16 juillet 2015 0 Commentaire

Henze Collezionista

Henze Collezionista

Ausstelungsplakat

Bisher nie gezeigte Gemälde, Zeichnungen und Lithografien von Renzo Vespignani und Natascha Ungeheuer

 

Im Sommer 1974 reiste Hans Werner Henze in Begleitung des Philosophen Jens Brockmeier mit dem Auto von Marino/Rom zur Vernissage einer großen Vespignani-Ausstellung nach Bologna.  Auf dem Weg dorthin kann man mit einem winzigen Umweg mühelos einen Abstecher in das kleine Renaissance-Bergstädchen Montepulciano im Süden der Toskana machen. Das haben die beiden getan, denn dort wollte man Henze als Präsidenten für ein Festival gewinnen, dessen Konzept noch nicht ganz ausgegoren war.  Henze sagte zuerst Nein, änderte aber nach seinem Besuch dort und einem Auf- und Abrutschen«  in den steilen Gassen dieser Stadt und natürlich nach seinem ersten Glas Vino Nobile seine Meinung, kehrte Ende August nach Montepulciano zurück und führte die ersten Gespräche mit dem Bürgermeister und den kulturinteressierten Personen der Stadt. Die Bevölkerung sollte aktiv und kreativ in das Festival eingebunden werden. Anspruchsvoll, alternativ und einzigartig sollte es werden: Der Cantiere Internazionale d’Arte Montepulciano (Baustelle oder Werkstätte für die Künste) war geboren.  Im Jahr darauf, also 1975, war es dann soweit. Dies sollte dem Maestro (und der Stadt) viel Arbeit, viel Ärger aber auch viele glückliche Momente und eine große Zukunft wie sich herausstellte -  bereiten.

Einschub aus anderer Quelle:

(** What the loop over the declared dependencies leaves on the task: the
    dependencies that passed both checks, in order, up to the first that
    fails one. *)
Lemma add_dependencies_spec tasks taskId deps task :
  id (Task.options task) = taskId ->
  forall task' r, TaskGraphBuilder.add_dependencies tasks taskId deps task = (task', r) ->
  Task.options task' = Task.options task /\
  Task._retryPolicy task' = Task._retryPolicy task /\
  Task._status task' = Task._status task /\
  exists pre,
    Task._dependencies task' = Task._dependencies task ++ pre /\
    Forall (fun d => d ∈ Map_keys tasks /\ d ≠ taskId) pre /\
    match r with
    | Ok _ => pre = deps
    | Throws e =>
        exists d post, deps = pre ++ d :: post /\
          (((d ∉ Map_keys tasks) /\ e = DependencyNotFound d taskId) \/
           (d ∈ Map_keys tasks /\ d = taskId /\ e = SelfDependency))
    | OutOfFuel => False
    end.
Proof.
  revert task. induction deps as [|d deps IH]; intros task Hid task' r; simpl.
  - intros [= <- <-]. repeat split; try done.
    exists []. by rewrite app_nil_r.
  - destruct (Map_get tasks d) as [x|] eqn:Hget.
    + assert (d ∈ Map_keys tasks) as Hin by (apply Map_get_is_Some; eauto).
      unfold Task.addDependency. destruct (decide (d = id (Task.options task))) as [->|Hne].
      * intros [= <- <-]. repeat split; try done.
        exists []. rewrite app_nil_r. repeat split; [done|].
        exists (id (Task.options task)), deps. split; [done|]. right. by subst.
      * intros Hrec. apply IH in Hrec; [|done]. simpl in Hrec.
        destruct Hrec as (-> & -> & -> & pre & Hdeps & Hpre & Hr).
        repeat split; try done. exists (d :: pre). split.
        { rewrite Hdeps. by rewrite <- app_assoc. }
        split; [constructor; [split; congruence | done]|].
        destruct r as [[]|e|]; [by subst| |done].
        destruct Hr as (d' & post & -> & Hr). by exists d', post.
    + intros [= <- <-]. repeat split; try done.
      exists []. rewrite app_nil_r. repeat split; [done|].
      exists d, deps. split; [done|]. left. split; [|by subst].
      by apply Map_get_None.
Qed.
(** Parsing no TXT field leaves the dict as it was. *)
Lemma parse_txt_nil (records : gmap string string) :
  parse_txt [] records = Returned records.
Proof. done. Qed.

(** A field with a '=' contributes its key and the text after the first
    '='. *)
Lemma parse_txt_cons_cut (txt k v : string) (rest : list string)
    (records : gmap string string) :
  Py.cut "=" txt = Some (k, v) →
  parse_txt (txt :: rest) records = parse_txt rest (<[k := v]> records).
Proof. intros H. cbn. unfold Py.split1. by rewrite H. Qed.

(** A field without '=' makes [t[1]] raise IndexError. *)
Lemma parse_txt_cons_no_cut (txt : string) (rest : list string)
    (records : gmap string string) :
  Py.cut "=" txt = None →
  parse_txt (txt :: rest) records = Raised Py.IndexError.
Proof. intros H. cbn. unfold Py.split1. by rewrite H. Qed.

(** As soon as one field has no '=', parsing raises IndexError. *)
Lemma parse_txt_flag_raises (txts : list string) (records : gmap string string) :
  Exists (λ txt, Py.cut "=" txt = None) txts →
  parse_txt txts records = Raised Py.IndexError.
Proof.
  intros H. revert records. induction H as [txt rest Hc|txt rest _ IH]; intros records.
  - by apply parse_txt_cons_no_cut.
  - destruct (Py.cut "=" txt) as [[k v]|] eqn:Hc.
    + rewrite (parse_txt_cons_cut _ _ _ _ _ Hc). apply IH.
    + by apply parse_txt_cons_no_cut.
Qed.

(** When every field has a '=', parsing returns. *)
Lemma parse_txt_total (txts : list string) (records : gmap string string) :
  Forall (λ txt, is_Some (Py.cut "=" txt)) txts →
  ∃ records', parse_txt txts records = Returned records'.
Proof.
  intros H. revert records. induction H as [|txt rest [[k v] Hc] _ IH]; intros records.
  - by eexists.
  - rewrite (parse_txt_cons_cut _ _ _ _ _ Hc). apply IH.
Qed.

(** ** Discovery reconciler *)

Lemma incomplete_false (records : gmap string string) :
  incomplete records = false ↔
  is_Some (records !! "mac") ∧ is_Some (records !! "os_version")
  ∧ is_Some (records !! "version").
Proof.
  unfold incomplete. rewrite !orb_false_iff, !negb_false_iff, !bool_decide_eq_true.
  tauto.
Qed.

(** A line with all three keys has at least ten fields, so field 7 is
    there: the address of a valid line always exists. *)
Lemma complete_has_address (line : string) (records : gmap string string) :
  parse_txt (drop 9 (Py.split ";" line)) ∅ = Returned records →
  incomplete records = false →
  is_Some (Py.split ";" line !! 7%nat).
Proof.
  intros Hp Hc. apply lookup_lt_is_Some.
  destruct (decide (7 < length (Py.split ";" line))%nat) as [|Hn]; [done|].
  rewrite drop_ge in Hp by lia. injection Hp as <-.
  apply incomplete_false in Hc as [[? Hm] _]. by rewrite lookup_empty in Hm.
Qed.

Section Discovery.

Variable env : Collaborators.
Variable objects_get : Manager.
(** On a remote path with nothing after the share the search gives up. *)
Lemma skip_root_badly_formed (s : str) :
  ~ In zero s -> badly_formed_remote s ->
  skip_root (s ++ [zero]) = Threw (s ++ lit ": badly formed remote directory").
Proof.
  intros Hz [-> | [(host & Hh & ->) | (host & share & Hh & Hsh & ->)]].
  - reflexivity.
  - assert (Hzh : ~ In zero host).
    { intros H. apply Hz. right. right. apply in_or_app. now left. }
    assert (Ec : c_str ((ch_slash :: ch_slash :: host ++ [ch_slash]) ++ [zero])
                 = ch_slash :: ch_slash :: host ++ [ch_slash])
      by (now apply c_str_nulfree).
    revert Ec.
    replace ((ch_slash :: ch_slash :: host ++ [ch_slash]) ++ [zero])
      with (ch_slash :: ch_slash :: host ++ ch_slash :: [zero])
      by (cbn [app]; now rewrite <- app_assoc).
    intros Ec. unfold skip_root.
    change (Str.at_ (ch_slash :: ch_slash :: host ++ ch_slash :: [zero]) 0) with ch_slash.
    change (Str.at_ (ch_slash :: ch_slash :: host ++ ch_slash :: [zero]) 1) with ch_slash.
    change (Ascii.eqb ch_slash ch_slash && Ascii.eqb ch_slash ch_slash) with true.
    cbv beta iota.
    rewrite (strchr_at_host host [zero] Hzh Hh).
    unfold strchr_at at 1. rewrite skipn_past_host. cbn [strchr].
    change (Ascii.eqb zero ch_slash) with false.
    change (Ascii.eqb zero zero) with true. cbv iota.
    now rewrite Ec.
  - assert (Hzh : ~ In zero host).
    { intros H. apply Hz. right. right. apply in_or_app. now left. }
    assert (Hzs : ~ In zero share).
    { intros H. apply Hz. right. right. apply in_or_app. right. right.
      apply in_or_app. now left. }
    assert (Ec : c_str ((ch_slash :: ch_slash :: host ++ ch_slash :: share ++ [ch_slash])
                        ++ [zero])
                 = ch_slash :: ch_slash :: host ++ ch_slash :: share ++ [ch_slash])
      by (now apply c_str_nulfree).
    revert Ec.
    set (tail2 := share ++ ch_slash :: [zero]).
    replace ((ch_slash :: ch_slash :: host ++ ch_slash :: share ++ [ch_slash]) ++ [zero])
      with (ch_slash :: ch_slash :: host ++ ch_slash :: tail2).
    2:{ unfold tail2. cbn [app]. rewrite <- !app_assoc. cbn [app].
        rewrite <- !app_assoc. reflexivity. }
    intros Ec. unfold skip_root.
    change (Str.at_ (ch_slash :: ch_slash :: host ++ ch_slash :: tail2) 0) with ch_slash.
    change (Str.at_ (ch_slash :: ch_slash :: host ++ ch_slash :: tail2) 1) with ch_slash.
    change (Ascii.eqb ch_slash ch_slash && Ascii.eqb ch_slash ch_slash) with true.
    cbv beta iota.
    rewrite (strchr_at_host host tail2 Hzh Hh).
    unfold strchr_at at 1. rewrite skipn_past_host. unfold tail2 at 1.
    rewrite strchr_found by assumption.
    assert (E3 : Str.at_ (ch_slash :: ch_slash :: host ++ ch_slash :: tail2)
                   (2 + Str.size host + 1 + Str.size share + 1) = zero).
    { replace (2 + Str.size host + 1 + Str.size share + 1)
        with ((2 + Str.size host + 1) + (Str.size share + 1)) by lia.
      rewrite <- at_skipn, skipn_past_host. unfold tail2.
      replace (share ++ ch_slash :: [zero]) with ((share ++ [ch_slash]) ++ [zero])
        by (now rewrite <- app_assoc).
      replace (Str.size share + 1) with (Str.size (share ++ [ch_slash]) + 0)
        by (unfold Str.size; rewrite length_app; cbn; lia).
      now rewrite at_app_r. }
    rewrite E3. change (Ascii.eqb zero zero) with true. cbv iota.
    now rewrite Ec.
Qed.
(** C10.  Whenever the folder can be enumerated, an entry is in the folder
    sequence exactly when it is an enumerated directory, and in the file
    sequence exactly when it is an enumerated regular file; no entry is in
    both, and an entry that is neither a directory nor a regular file is in
    neither. *)
Theorem list_dir_partition (s : session) (folder : Path)
        (items : list Path) :
  OS.iterdir (fs s) folder = inr items ->
  exists folders files,
    list_dir folder s = (inr (folders, files), s)
    /\ (forall i, In i folders <-> In i items /\ OS.is_dir (fs s) i = true)
    /\ (forall i, In i files <-> In i items /\ OS.is_file (fs s) i = true)
    /\ (forall i, ~ (In i folders /\ In i files))
    /\ (forall i, OS.is_dir (fs s) i = false ->
                  OS.is_file (fs s) i = false ->
                  ~ In i folders /\ ~ In i files).
Proof.
  intros H. do 2 eexists. split; [apply (list_dir_run _ _ _ H)|].
  assert (Hd : forall i,
             In i (Py.sorted name_key (filter (OS.is_dir (fs s)) items))
             <-> In i items /\ OS.is_dir (fs s) i = true)
    by (intros i; now rewrite sorted_In, filter_In).
  assert (Hf : forall i,
             In i (Py.sorted name_key (filter (OS.is_file (fs s)) items))
             <-> In i items /\ OS.is_file (fs s) i = true)
    by (intros i; now rewrite sorted_In, filter_In).
  split; [exact Hd|]. split; [exact Hf|]. split.
  - intros i [Hi Hi']. apply Hd in Hi. apply Hf in Hi'.
    destruct Hi as [_ Hi], Hi' as [_ Hi'].
    rewrite (is_dir_not_is_file _ _ Hi) in Hi'. discriminate.
  - intros i Hnd Hnf. split; intros Hi.
    + apply Hd in Hi. destruct Hi; congruence.
    + apply Hf in Hi. destruct Hi; congruence.
Qed.

Lemma list_dir_partition_witness :
  list_dir STORAGE_DIR (initial_session fs_fifo)
  = (inr ([STORAGE_DIR // "Docs"], [STORAGE_DIR // "a.txt"]),
     initial_session fs_fifo)
  /\ In (STORAGE_DIR // "pipe")
       [STORAGE_DIR // "pipe"; STORAGE_DIR // "Docs"; STORAGE_DIR // "a.txt"]
  /\ exists folders files,
       list_dir STORAGE_DIR (initial_session fs_fifo)
       = (inr (folders, files), initial_session fs_fifo)
       /\ ~ In (STORAGE_DIR // "pipe") folders
       /\ ~ In (STORAGE_DIR // "pipe") files.
Proof.
  split; [reflexivity|]. split; [now left|].
  destruct (list_dir_partition (initial_session fs_fifo) STORAGE_DIR _
              eq_refl) as (folders & files & H1 & _ & _ & _ & H5).
  exists folders, files. split; [exact H1|].
  apply H5; reflexivity.
Defined.

(** ** Uploading a batch *)

Lemma for_each_app {A} (l l' : list A) (body : A -> M unit) (s : session) :
  for_each (l ++ l') body s =
  match for_each l body s with
  | (inr _, s1) => for_each l' body s1
  | (inl sg, s1) => (inl sg, s1)
  end.
Proof.
  revert s. induction l as [|x l IH]; intros s; cbn [for_each app].
  - unfold ret. reflexivity.
  - unfold bind. destruct (body x s) as [[sg|[]] s1]; [reflexivity|].
    apply IH.
Qed.

Lemma save_upload_run (up_file : string * list byte) (s : session) :
  save_upload up_file s =
  match OS.write_file (fs s) (current_path s // fst up_file) (snd up_file) with
  | inr fs' => (inr tt, mkSession (current_path s) fs' (shown s))
  | inl e => (inl (Raise e), s)
  end.
Proof. reflexivity. Qed.

(** C8, as the code has it.  The upload loop has no handler of its own:
    when saving a pair fails after the pairs before it were saved, the
    exception leaves the loop.  The session is then exactly the one reached
    after the earlier pairs (their files stay written, nothing is rolled
    back), and none of the later pairs is attempted: the outcome does not
    depend on them, no success is reported and no rerun is requested. *)
Theorem upload_stops_at_failure (s s1 : session)
        (pre post : list (string * list byte)) (bad : string * list byte)
        (e : exn) :
  for_each pre save_upload s = (inr tt, s1) ->
  OS.write_file (fs s1) (current_path s1 // fst bad) (snd bad) = inl e ->
  upload (pre ++ bad :: post) s = (inl (Raise e), s1).
Proof.
  intros Hpre Hbad. unfold upload.
  destruct (pre ++ bad :: post) as [|x l] eqn:E;
    [now destruct pre; discriminate|].
  rewrite <- E. unfold bind at 1. rewrite for_each_app, Hpre.
  cbn [for_each]. unfold bind at 1. now rewrite save_upload_run, Hbad.
Qed.

Lemma upload_stops_at_failure_witness :
  exists s1,
    OS.is_file (fs s1) (STORAGE_DIR // "x.txt") = true
    /\ upload [("x.txt", bytes "1"); ("Docs", bytes "2"); ("y.txt", bytes "3")]
         (initial_session fs_docs)
       = (inl (Raise IsADirectoryError), s1).
Proof.
  exists (snd (for_each [("x.txt", bytes "1")] save_upload
                 (initial_session fs_docs))).
  split; [reflexivity|].
  apply (upload_stops_at_failure (initial_session fs_docs) _
           [("x.txt", bytes "1")] [("y.txt", bytes "3")]
           ("Docs", bytes "2") IsADirectoryError);
    reflexivity.
Defined.

(** C8, as stated, fails: of three uploads into a directory that has a
    folder "Docs", the first is saved, the second (named "Docs") fails, and
    the third is never attempted although saving it would have worked. *)
Lemma upload_batch_counterexample :
  let r := upload [("x.txt", bytes "1"); ("Docs", bytes "2");
                   ("y.txt", bytes "3")] (initial_session fs_docs) in
  fst r = inl (Raise IsADirectoryError)
  /\ OS.is_file (fs (snd r)) (STORAGE_DIR // "x.txt") = true
  /\ OS.exists_ (fs (snd r)) (STORAGE_DIR // "y.txt") = false
  /\ fst (save_upload ("y.txt", bytes "3") (snd r)) = inr tt.
Proof. vm_compute. repeat split. Qed.

(** ** The folders offered as destinations *)

Lemma get_all_folders_run (root_dir : Path) (s : session) :
  get_all_folders root_dir s =
  (inr (STORAGE_DIR
        :: filter (OS.is_dir (fs s)) (OS.rglob_all (fs s) root_dir)), s).
Proof. reflexivity. Qed.

(** Every node below a directory is among its descendants. *)
Lemma descendants_complete (rel : list string) (t v : node) :
  rel <> [] -> OS.get t rel = Some v -> In rel (OS.descendants t).
Proof.
  revert t. induction rel as [|n rel IH]; intros t Hne Hget; [congruence|].
  simpl in Hget. destruct t as [| es |]; try discriminate.
  destruct (OS.lookup n es) as [c|] eqn:Hn; [|discriminate].
  apply lookup_In in Hn. cbn [OS.descendants]. apply in_or_app.
  destruct rel as [|m rel].
  - left. apply (in_map (fun e => [fst e]) _ _ Hn).
  - right. apply in_flat_map. exists (n, c). split; [exact Hn|].
    cbn [fst snd]. apply in_map. apply IH; [discriminate | exact Hget].
Qed.

Lemma storage_dir_below : STORAGE_DIR = below_storage [].
Proof. reflexivity. Qed.

Lemma stat_below_storage (fs : filesystem) (rel : list string) (v : node) :
  Forall (fun n => valid_name n = true) rel ->
  OS.get (tree fs) (storage_root fs ++ rel) = Some v ->
  OS.stat fs (below_storage rel) = inr v.
Proof.
  intros Hrel Hget. apply stat_valid.
  - cbn [below_storage tail]. apply Forall_app. split; [|exact Hrel].
    repeat constructor.
  - unfold storage_root in Hget. now rewrite <- app_assoc in Hget.
Qed.

(** Every directory below the storage root is enumerated. *)
Lemma rglob_all_complete (fs : filesystem) (rel : list string)
      (es : OS.entries_t) :
  rel <> [] ->
  Forall (fun n => valid_name n = true) rel ->
  OS.get (tree fs) (storage_root fs ++ rel) = Some (Dir es) ->
  In (below_storage rel)
    (filter (OS.is_dir fs) (OS.rglob_all fs STORAGE_DIR)).
Proof.
  intros Hne Hrel Hget. apply filter_In. split.
  - pose proof Hget as Hget'. rewrite get_app in Hget'.
    destruct (OS.get (tree fs) (storage_root fs)) as [r|] eqn:Hr;
      [|discriminate].
    unfold OS.rglob_all. rewrite storage_dir_below.
    rewrite (stat_below_storage fs [] r (Forall_nil _))
      by now rewrite app_nil_r.
    destruct r as [| es0 |]; try (destruct rel; discriminate).
    apply (in_map (fun rel => mkPath _ (_ ++ rel))).
    eapply descendants_complete; eauto.
  - unfold OS.is_dir. now rewrite (stat_below_storage _ _ _ Hrel Hget).
Qed.

Lemma rglob_all_below (fs : filesystem) (f : Path) :
  In f (OS.rglob_all fs STORAGE_DIR) -> exists rel, f = below_storage rel.
Proof.
  unfold OS.rglob_all.
  destruct (OS.stat fs STORAGE_DIR) as [e|[| es |]]; try contradiction.
  intros H. apply in_map_iff in H. destruct H as (rel & <- & _).
  now exists rel.
Qed.

Lemma dict_get_set (k v k' : Path) (d : Py.dict) :
  Py.dict_get k' (Py.dict_set k v d) =
  if PurePath.eqb k k' then Some v else Py.dict_get k' d.
Proof.
  induction d as [|[k0 v0] d IH]; simpl; [reflexivity|].
  destruct (PurePath.eqb k0 k) eqn:E; simpl.
  - apply path_eqb_eq in E. subst k0.
    now destruct (PurePath.eqb k k').
  - rewrite IH. destruct (PurePath.eqb k0 k') eqn:E'; [|reflexivity].
    apply path_eqb_eq in E'. subst k'.
    destruct (PurePath.eqb k k0) eqn:E''; [|reflexivity].
    apply path_eqb_eq in E''. subst k0.
    rewrite path_eqb_refl in E. discriminate.
Qed.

Henzes umfangreiche surrealistisch-neorealistische Vespignani-Sammlung und zwei große Gemälde von Natascha Ungeheuer sind nun 40 Jahre später   in der Fortezza in Montepulciano anlässlich und während der 40. Internationalen Werkstatt für  Kunst zu sehen.

Den Maler und Bühnenbildner Renzo Vespignani,  einer der ersten Künstler des Widerstandes des italienischen Antifaschimus, der das Leiden und die Zustände in den kruden Vorstätten von Rom malte, hatte Henze schon 1956 kennen gelernt, als dieser  das komplette Bühnenbild für eine Inszenierung von Viscontis neorealistischem Drama Maratona di Danza entwarf und realisierte. Die wilden und bunten Szenen dieses jungen römischen Malers beeindruckten ihn schon damals sehr. 1957 wurde der Tanzmarathon  in Berlin mit Jean Babilée uraufgeführt.  Dies war der Beginn einer langen, fruchtbaren und wunderbaren Freundschaft und andere Kooperationen sollten folgen, darunter 1968 eine Inszenierung für Henzes Bassariden in der Mailänder Scala.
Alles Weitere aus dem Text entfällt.